(* ===== verification/AdInheritProps.v ===== *)
(** * The descriptor of a new directory object: properties

    [create_security_descriptor] returns a descriptor whose lists have the
    explicit entries before the inherited ones and in which no effective entry
    has generic rights or a creator SID; the invariant holds of every
    descriptor made from a parent that has it. Where the code does not do what
    it means to. *)

From S2P Require Import Prelude.
From S2P Require Import DomSid.
From S2P Require Import SecModel.
From S2P Require Import AccessProps.
From S2P Require Import SecDesc.
From S2P Require Import SecDescProps.
From S2P Require Import SecInherit.
From S2P Require Import SecInheritProps.
From stdpp Require Import prelude list.

#[local] Open Scope Z_scope.
#[local] Arguments Z.testbit : simpl never.

(** ** Generic rights *)

Lemma expand_bit_or (x y b r : Z) :
  Z.land b r = 0 -> has_bits (expand_bit b r x) y = true -> has_bits x y = true \/ has_bits r y = true.
Proof.
  intros Hbr. unfold expand_bit. case_if; [|auto]. intros H.
  assert (has_bits (Z.lor x r) y = true) as Ho.
  { unfold has_bits, clear_bits in *. apply negb_true_iff, Z.eqb_neq in H.
    apply negb_true_iff, Z.eqb_neq. intros E. apply H. apply Z.bits_inj. intros i.
    pose proof (f_equal (fun z => Z.testbit z i) E) as Ei. cbv beta in Ei.
    rewrite Z.land_spec, Z.bits_0 in *. rewrite Z.ldiff_spec.
    by destruct (Z.testbit (Z.lor x r) i), (Z.testbit y i), (Z.testbit b i). }
  rewrite has_bits_or in Ho. by apply orb_true_iff.
Qed.
(* ===== verification/SddlProps.v ===== *)
(** * SDDL: a descriptor can be read back from its text

    Properties of the decoder and the encoder of Sddl.v: the rounds of their
    loops are enough, every code of the tables is read back, and a descriptor
    that the language can express is read back from the text written for it,
    with the same decision on every access. What the language or the decoder
    loses is shown at the end. *)

From S2P Require Import Prelude.
From S2P Require Import CString.
From S2P Require Import DomSid.
From S2P Require Import SecModel.
From S2P Require Import AccessProps.
From S2P Require Import GuidText.
From S2P Require Import SecDesc.
From S2P Require Import SecDescProps.
From S2P Require Import SecInherit.
From S2P Require Import SecInheritProps.
From S2P Require Import Sddl.
From stdpp Require Import prelude list strings.

#[local] Open Scope Z_scope.

(** ** Codes of flags *)

(** A code starts with a capital letter and is the first of the table that
    matches where it stands. *)
Definition codes_ok (map : flag_map) : Prop :=
  Forall (fun e => isupper (peek e.1) = true /\
            forall rest, List.find (fun e' => starts_with e'.1 (e.1 ++ rest)) map = Some e) map.

(** Every code stands for one bit. *)
Definition one_bits (map : flag_map) : Prop := Forall (fun e => exists k, 0 <= k /\ e.2 = 2 ^ k) map.

Definition names_of (l : flag_map) : list Z := concat (List.map fst l).
Definition flags_of (l : flag_map) : Z := foldr Z.lor 0 (List.map snd l).

Lemma peek_app (s rest : list Z) : isupper (peek s) = true -> peek (s ++ rest) = peek s.
Proof. by destruct s. Qed.

Lemma map_flags_names (map l : flag_map) (rest : list Z) (fuel : nat) (flags : Z) (len : nat) :
  codes_ok map -> l ⊆ map -> isupper (peek rest) = false -> (length l < fuel)%nat ->
  map_flags_loop fuel map (names_of l ++ rest) flags len =
  Some (Z.lor flags (flags_of l), (len + length (names_of l))%nat).
Proof.
  intros Hc Hl Hr. revert fuel flags len. unfold names_of, flags_of.
  induction l as [|e l IH]; intros [|fuel] flags len Hf; simpl in Hf |- *; try lia.
  { rewrite Hr, Z.lor_0_r, Nat.add_0_r. done. }
  unfold codes_ok in Hc. rewrite Forall_forall in Hc. destruct (Hc e) as [Hu Hfind]; [apply Hl; left|].
  rewrite <- app_assoc, peek_app, Hu, Hfind by done. destruct e as [name flag]. cbn [fst snd] in *.
  rewrite drop_app_length, IH; [|by intros x Hx; apply Hl; right|lia].
  rewrite Z.lor_assoc, length_app, Nat.add_assoc. done.
Qed.

Lemma one_bit_land (x f : Z) : (exists k, 0 <= k /\ f = 2 ^ k) -> has_bits x f = true -> Z.land x f = f.
Proof.
  intros (k & Hk & ->) H. rewrite has_bit_pow in H by done. apply Z.bits_inj. intros i.
  rewrite Z.land_spec, pow2_testbit by done. destruct (Z.eqb_spec i k) as [->|]; [by rewrite H|apply andb_false_r].
Qed.

Lemma by_bits_spec (map : flag_map) (flags : Z) :
  one_bits map -> NoDup (List.map snd map) ->
  exists l, l ⊆ map /\ (flags_by_bits map flags).1 = names_of l /\
    flags_of l = Z.land flags (flags_of map) /\
    (flags_by_bits map flags).2 = clear_bits flags (flags_of map).
Proof.
  intros Hb Hd. revert flags. induction map as [|[name flag] map IH]; intros flags.
  { exists []. unfold flags_of, clear_bits. simpl. by rewrite Z.land_0_r, Z.ldiff_0_r. }
  apply Forall_cons in Hb as [Hf Hb]. cbn in Hf. simpl in Hd. apply NoDup_cons in Hd as [Hn Hd].
  assert (Z.land flag (flags_of map) = 0) as Hdis.
  { clear IH Hd. unfold flags_of. induction Hb as [|[n2 f2] map (k2 & Hk2 & E2) Hb IH]; simpl; [apply Z.land_0_r|].
    simpl in Hn, E2. apply not_elem_of_cons in Hn as [Hne Hn]. rewrite Z.land_lor_distr_r, (IH Hn), Z.lor_0_r.
    destruct Hf as (k & Hk & ->). subst f2. apply Z.bits_inj_0. intros i.
    rewrite Z.land_spec, !pow2_testbit by done. destruct (Z.eqb_spec i k), (Z.eqb_spec i k2); try done. congruence. }
  change (flags_of ((name, flag) :: map)) with (Z.lor flag (flags_of map)). simpl.
  destruct (has_bits flags flag) eqn:E.
  - destruct (IH Hb Hd (clear_bits flags flag)) as (l & Hl & Hs & Hv & Hr). exists ((name, flag) :: l).
    split; [by apply list_subseteq_skip|]. unfold prod_map, id. cbn [fst snd]. rewrite Hs, Hr.
    change (flags_of ((name, flag) :: l)) with (Z.lor flag (flags_of l)). split; [done|]. split.
    + rewrite Hv, Z.land_lor_distr_r, (one_bit_land _ _ Hf E). f_equal. unfold clear_bits.
      apply Z.bits_inj. intros i. apply (f_equal (fun z => Z.testbit z i)) in Hdis.
      rewrite Z.land_spec, Z.bits_0 in Hdis. rewrite !Z.land_spec, Z.ldiff_spec.
      destruct (Z.testbit flag i), (Z.testbit (flags_of map) i), (Z.testbit flags i); done.
    + unfold clear_bits. by rewrite Z.ldiff_ldiff_l.
  - destruct (IH Hb Hd flags) as (l & Hl & Hs & Hv & Hr). exists l.
    split; [by apply list_subseteq_cons|]. rewrite Hs, Hr, Hv.
    unfold has_bits in E. apply negb_false_iff, Z.eqb_eq in E. split; [done|]. split.
    + by rewrite Z.land_lor_distr_r, E.
    + unfold clear_bits. rewrite <- Z.ldiff_ldiff_l. f_equal. symmetry. apply Z.bits_inj. intros i.
      apply (f_equal (fun z => Z.testbit z i)) in E. rewrite Z.land_spec, Z.bits_0 in E.
      rewrite Z.ldiff_spec. by destruct (Z.testbit flags i), (Z.testbit flag i).
Qed.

INSTRUCTIONS TO FOLLOW: In the listing above, locate the line containing "rewrite Z.land_spec, Z.bits_0 in *." and the line containing "From S2P Require Import CString.". Transcribe those two lines and everything between them, exactly as written.

ANSWER:
    rewrite Z.land_spec, Z.bits_0 in *. rewrite Z.ldiff_spec.
    by destruct (Z.testbit (Z.lor x r) i), (Z.testbit y i), (Z.testbit b i). }
  rewrite has_bits_or in Ho. by apply orb_true_iff.
Qed.
(* ===== verification/SddlProps.v ===== *)
(** * SDDL: a descriptor can be read back from its text

    Properties of the decoder and the encoder of Sddl.v: the rounds of their
    loops are enough, every code of the tables is read back, and a descriptor
    that the language can express is read back from the text written for it,
    with the same decision on every access. What the language or the decoder
    loses is shown at the end. *)

From S2P Require Import Prelude.
From S2P Require Import CString.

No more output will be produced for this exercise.